**Assignment:** With the first line as the start and the line containing "unfold reqs_fuel. wp_step." as the end, write out every line of the records exactly.

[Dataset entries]
----

(** ** Properties *)

(** A request handed to the scheduler is put behind all others, or is merged
    into one of them and given back; in both cases the queue asks for exactly
    the sectors it asked for before and those of the new request. *)
Theorem io_sched_add_correct s k i Q req new C B c n :
  io_scheds s !! k = Some i → rq_queue_ok (reqs s) i Q → reqs s !! req = Some new → req ∉ Q.*1 → req_ok new →
  (∀ x r, (x, r) ∈ Q → req_ok r ∧ rq_count r + rq_count new < 2 ^ 32) →
  kh_inv (bk_heap (io_blk s)) C B → block_request_cache (io_blk s) = Some c → B !! req = Some (Some c, n) →
  ∃ s' i' Q', io_sched_add_request (Some k) (Some req) s = Some (tt, s') ∧ io_scheds s' !! k = Some i' ∧
    rq_queue_ok (reqs s') i' Q' ∧ cover Q' ≡ₚ cover Q ++ rq_span new ∧
    (Q'.*1 = Q.*1 ++ [req] ∨ (Q'.*1 = Q.*1 ∧ reqs s' !! req = None)).
Proof.
  intros Hi Hq Hreq Hnot Hnew Hok Hh Hc Hb.
  set (R := λ (_ : unit) s', ∃ i' Q', io_scheds s' !! k = Some i' ∧ rq_queue_ok (reqs s') i' Q' ∧
    cover Q' ≡ₚ cover Q ++ rq_span new ∧ (Q'.*1 = Q.*1 ++ [req] ∨ (Q'.*1 = Q.*1 ∧ reqs s' !! req = None))).
  assert (wp (io_sched_add_request (Some k) (Some req)) R s) as Hwp; last first.
  { destruct (wp_elim _ _ _ Hwp) as ([] & s' & Hrun & i' & Q' & ?). by exists s', i', Q'. }
  assert (wp (noop_add_request k req) R s) as Hadd.
  { apply (add_request_wp s k i Q req new); [done..|]. intros s' i' Q' Hi' Hq' Ef Ec. exists i', Q'.
    split_and!; [done|done|by rewrite Ec|by left]. }
  cbn [io_sched_add_request]. wp_step. unfold noop_merge. wp_step. apply (rd_sched_wp _ _ i); [done|].
  destruct (is_queue_head i) as [hd|] eqn:Eh; [|by apply wp_ret]. wp_step. apply (rd_req_wp _ _ new); [done|].
  unfold reqs_fuel. wp_step. apply wp_gets. apply (merge_from_wp _ s k i _ Q); [done|rewrite <-Eh; apply Hq| |done|done|].
  { enough (length Q.*1 ≤ size (reqs s))%nat as Hl by (rewrite length_fmap in Hl; lia). apply nodup_size; [apply Hq|].
    intros y ([y' z] & -> & Hy)%list_elem_of_fmap. exists z. eapply rq_chain_in; [apply Hq|done]. }
  intros [|] s1 Hm; [|rewrite Hm; exact Hadd].
  destruct (merged_queue s s1 k i Q new Hm Hq) as (Q' & Hq' & Ef & Ec & Hi' & Eh' & Ec').
  apply (free_req_wp s1 C B c n); [by rewrite Eh'|by rewrite Ec'|done|]. intros h. exists (set_is_merged (is_merged i +u64 1) i), Q'.
  split_and!; [done| |by rewrite Ec|right; split; [by rewrite Ef|apply lookup_delete_eq]].
  destruct Hq' as [Q1 Q2 Q3]. split; [|done|done]. eapply rq_chain_ext; [|exact Q1].
  intros y Hy. cbn. rewrite lookup_delete_ne; [done|]. intros <-. by rewrite Ef in Hy.
Qed.

(** The next request is the oldest one; the others stay in their order. *)
Theorem io_sched_dispatch_correct s k i Q :
  io_scheds s !! k = Some i → rq_queue_ok (reqs s) i Q →
  ∃ s' i', io_sched_dispatch (Some k) s = Some (fst <$> head Q, s') ∧ io_scheds s' !! k = Some i' ∧
    rq_queue_ok (reqs s') i' (tail Q) ∧ (∀ x r, head Q = Some (x, r) → reqs s' !! x = Some (set_rq_next None r)).
Proof.
  intros Hi [Hc Hnd Ht]. unfold io_sched_dispatch.
  assert (wp (noop_dispatch k) (λ res s', res = fst <$> head Q ∧ ∃ i', io_scheds s' !! k = Some i' ∧
    rq_queue_ok (reqs s') i' (tail Q) ∧ (∀ x r, head Q = Some (x, r) → reqs s' !! x = Some (set_rq_next None r))) s) as Hwp; last first.
  { destruct (wp_elim _ _ _ Hwp) as (res & s' & Hrun & -> & i' & ?). by exists s', i'. }
  unfold noop_dispatch. wp_step. apply (rd_sched_wp _ _ i); [done|]. destruct Q as [|[x r] Q0]; cbn in Hc.
  { rewrite Hc. apply wp_ret. split; [done|]. exists i. by split_and!. }
  destruct Hc as (Eh & Hx & Hc). rewrite Eh. wp_step. apply (rd_req_wp _ _ r); [done|]. wp_step.
  apply (upd_req_wp _ _ r); [done|]. wp_step. apply (upd_sched_wp _ _ i); [done|]. apply wp_ret. split; [done|].
  eexists. split_and!; [apply lookup_insert_eq| |intros y z [= <- <-]; apply lookup_insert_eq].
  apply NoDup_cons in Hnd as [Hnot Hnd]. split; [|done|].
  - cbn. eapply rq_chain_ext; [|exact Hc]. intros y Hy. rewrite lookup_insert_ne; [done|]. by intros ->.
  - cbn. destruct Q0 as [|[y z] Q0]; cbn in Hc; [by rewrite Hc|]. destruct Hc as (-> & _ & _). by rewrite Ht.
Qed.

----

**Output of the task:**
(** ** Properties *)

(** A request handed to the scheduler is put behind all others, or is merged
    into one of them and given back; in both cases the queue asks for exactly
    the sectors it asked for before and those of the new request. *)
Theorem io_sched_add_correct s k i Q req new C B c n :
  io_scheds s !! k = Some i → rq_queue_ok (reqs s) i Q → reqs s !! req = Some new → req ∉ Q.*1 → req_ok new →
  (∀ x r, (x, r) ∈ Q → req_ok r ∧ rq_count r + rq_count new < 2 ^ 32) →
  kh_inv (bk_heap (io_blk s)) C B → block_request_cache (io_blk s) = Some c → B !! req = Some (Some c, n) →
  ∃ s' i' Q', io_sched_add_request (Some k) (Some req) s = Some (tt, s') ∧ io_scheds s' !! k = Some i' ∧
    rq_queue_ok (reqs s') i' Q' ∧ cover Q' ≡ₚ cover Q ++ rq_span new ∧
    (Q'.*1 = Q.*1 ++ [req] ∨ (Q'.*1 = Q.*1 ∧ reqs s' !! req = None)).
Proof.
  intros Hi Hq Hreq Hnot Hnew Hok Hh Hc Hb.
  set (R := λ (_ : unit) s', ∃ i' Q', io_scheds s' !! k = Some i' ∧ rq_queue_ok (reqs s') i' Q' ∧
    cover Q' ≡ₚ cover Q ++ rq_span new ∧ (Q'.*1 = Q.*1 ++ [req] ∨ (Q'.*1 = Q.*1 ∧ reqs s' !! req = None))).
  assert (wp (io_sched_add_request (Some k) (Some req)) R s) as Hwp; last first.
  { destruct (wp_elim _ _ _ Hwp) as ([] & s' & Hrun & i' & Q' & ?). by exists s', i', Q'. }
  assert (wp (noop_add_request k req) R s) as Hadd.
  { apply (add_request_wp s k i Q req new); [done..|]. intros s' i' Q' Hi' Hq' Ef Ec. exists i', Q'.
    split_and!; [done|done|by rewrite Ec|by left]. }
  cbn [io_sched_add_request]. wp_step. unfold noop_merge. wp_step. apply (rd_sched_wp _ _ i); [done|].
  destruct (is_queue_head i) as [hd|] eqn:Eh; [|by apply wp_ret]. wp_step. apply (rd_req_wp _ _ new); [done|].
  unfold reqs_fuel. wp_step. apply wp_gets. apply (merge_from_wp _ s k i _ Q); [done|rewrite <-Eh; apply Hq| |done|done|].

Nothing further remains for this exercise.